Cool was thinking it was more how much power a battery can hold. 0 - 100 not thinking it had to link anything to the Rom itself. I plan on doing it my next two clean flashes and will report if battery stays same 
Edit: just thinking I would say a kernel has a lot to do with battery drain wonder why I never see anyone say to calibrate your battery after a kernel flash.....


----------



## g00s3y (Jul 12, 2011)

Grnlantern79 said:


> Cool was thinking it was more how much power a battery can hold. 0 - 100 not thinking it had to link anything to the Rom itself. I plan on doing it my next two clean flashes and will report if battery stays same
> Edit: just thinking I would say a kernel has a lot to do with battery drain wonder *why I never see anyone say to calibrate your battery after a kernel flash*.....


You should calibrate your battery after a kernel flash :androidwink:


----------



## xnatex21 (Jul 25, 2011)

"Jaxidian said:


> That won't work. That file gets different data from different roms, kernels, rom settings, governors, and other things. So how one rom trains it would be different than how another one trains it. Think of it as a profiling of how your exact setup is expected to perform - when you flash a rom, your exact setup probably just dramatically changed.


What if someone/the rom dev were to create a "stock" version of the file after they flashed the rom and recal'd but then posted it for others to use?


----------



## vinylfreak89 (Jun 20, 2011)

there would be no "stock" version as it is going to depend on your individual battery.


----------



## Grnlantern79 (Aug 12, 2011)

Ok just tested this out, I did the calibration and saved file on SD card I cleared all data and flashed from BAMF forever to touch my BAMF then I took the file I had saved and copied it over the other. I am seeing stable and similar battery life without having to redo the entire process.


----------



## watson387 (Sep 2, 2011)

Grnlantern79 said:


> Ok just tested this out, I did the calibration and saved file on SD card I cleared all data and flashed from BAMF forever to touch my BAMF then I took the file I had saved and copied it over the other. I am seeing stable and similar battery life without having to redo the entire process.
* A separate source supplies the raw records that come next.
(* ===== verification/StateM.v ===== *)
(** * A state monad whose actions may fail

    [ST S A] is an action on a state [S] that answers an [A] or panics
    ([None]; running out of fuel counts as a panic, and totality theorems rule
    out both).  [ensures] and [leads] are its partial and its total
    correctness triples. *)

From stdpp Require Import base list.
From S2P Require Import Prelude.

Definition ST (S A : Type) : Type := S → option (A * S).

#[export] Instance ST_ret {S} : MRet (ST S) := λ A a s, Some (a, s).
#[export] Instance ST_bind {S} : MBind (ST S) := λ A B k m s,
  match m s with Some (a, s') => k a s' | None => None end.

Section Actions.
Context {S : Type}.

Definition stuck {A} : ST S A := λ _, None.
Definition gets {A} (f : S → A) : ST S A := λ s, Some (f s, s).
Definition modify (f : S → S) : ST S unit := λ s, Some ((), f s).
Definition lift {A} (o : option A) : ST S A := λ s, match o with Some a => Some (a, s) | None => None end.

(** [if let Some(x) = o { f(x) }] *)
Definition when_some {A} (o : option A) (f : A → ST S unit) : ST S unit :=
  match o with Some a => f a | None => mret () end.

(** [for x in xs { f(x) }] *)
Fixpoint each {A} (f : A → ST S unit) (xs : list A) : ST S unit :=
  match xs with [] => mret () | x :: xs => f x ≫= λ _, each f xs end.

(** [for (i, x) in xs.iter().enumerate() { f(i, x) }], from the index [i]. *)
Fixpoint each_from {A} (f : nat → A → ST S unit) (i : nat) (xs : list A) : ST S unit :=
  match xs with [] => mret () | x :: xs => f i x ≫= λ _, each_from f (1 + i) xs end.

Definition void {A} (m : ST S A) : ST S unit := m ≫= λ _, mret ().

(** ** Triples *)

(** Whenever [m] returns from [s], it returns in [Q]. *)
Definition ensures {A} (m : ST S A) (s : S) (Q : A → S → Prop) : Prop :=
  ∀ a s', m s = Some (a, s') → Q a s'.

(** [m] returns from [s], in [Q]. *)
Definition leads {A} (m : ST S A) (s : S) (Q : A → S → Prop) : Prop :=
  match m s with Some (a, s') => Q a s' | None => False end.

Lemma leads_ensures {A} (m : ST S A) s Q : leads m s Q → ensures m s Q.
Proof. unfold leads, ensures. intros H a s' E. by rewrite E in H. Qed.

Lemma ensures_ret {A} (a : A) s (Q : A → S → Prop) : Q a s → ensures (mret a) s Q.
Proof. by intros H ?? [= <- <-]. Qed.

Lemma ensures_bind {A B} (m : ST S A) (k : A → ST S B) s Q :
  ensures m s (λ a s', ensures (k a) s' Q) → ensures (m ≫= k) s Q.
Proof.
  intros H b s'' E. unfold mbind, ST_bind in E. destruct (m s) as [[a s']|] eqn:Em; [|done].
  by eapply H.
Qed.

Lemma ensures_mono {A} (m : ST S A) s (Q R : A → S → Prop) :
  ensures m s Q → (∀ a s', Q a s' → R a s') → ensures m s R.
Proof. intros H HQ a s' E. by apply HQ, H. Qed.

Lemma leads_ret {A} (a : A) s (Q : A → S → Prop) : Q a s → leads (mret a) s Q.
Proof. done. Qed.

Lemma leads_bind {A B} (m : ST S A) (k : A → ST S B) s Q :
  leads m s (λ a s', leads (k a) s' Q) → leads (m ≫= k) s Q.
Proof. unfold leads at 1 3. unfold mbind, ST_bind. by destruct (m s) as [[a s']|]. Qed.

Lemma leads_mono {A} (m : ST S A) s (Q R : A → S → Prop) :
  leads m s Q → (∀ a s', Q a s' → R a s') → leads m s R.
Proof. unfold leads. destruct (m s) as [[a s']|]; [auto|done]. Qed.

Lemma leads_modify {B} (f : S → S) (k : unit → ST S B) s Q : leads (k ()) (f s) Q → leads (modify f ≫= k) s Q.
Proof. done. Qed.

Lemma leads_gets {A B} (f : S → A) (k : A → ST S B) s Q : leads (k (f s)) s Q → leads (gets f ≫= k) s Q.
Proof. done. Qed.

Lemma leads_lift {A B} (o : option A) a (k : A → ST S B) s Q :
  o = Some a → leads (k a) s Q → leads (lift o ≫= k) s Q.
Proof. by intros ->. Qed.

Lemma bind_run {A B} (m : ST S A) (k : A → ST S B) s a s' : m s = Some (a, s') → (m ≫= k) s = k a s'.
Proof. intros E. unfold mbind, ST_bind. by rewrite E. Qed.

Lemma leads_run {A} (m : ST S A) s Q : leads m s Q → ∃ a s', m s = Some (a, s') ∧ Q a s'.
Proof. unfold leads. destruct (m s) as [[a s']|]; [eauto|done]. Qed.

End Actions.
Wow that's great to know! So it's definitely a valid theory!

Drunk texted from my Thunderbreaded Bolt


----------



## fparedes070 (Aug 10, 2011)

Guys I'm still a noob, I searched the forums for my answer but didn't find it... I just bought an extended bat and still can't figure out how to calibrate it or the steps I have to take. I charged it to 100% for about 10 hrs before use, killed it and repeated the steps 3 more times. But didn't calibrate battery, or I think I didn't... Thanks


----------



## Jaxidian (Jun 6, 2011)

Grnlantern79 said:


> Ok just tested this out, I did the calibration and saved file on SD card I cleared all data and flashed from BAMF forever to touch my BAMF then I took the file I had saved and copied it over the other. I am seeing stable and similar battery life without having to redo the entire process.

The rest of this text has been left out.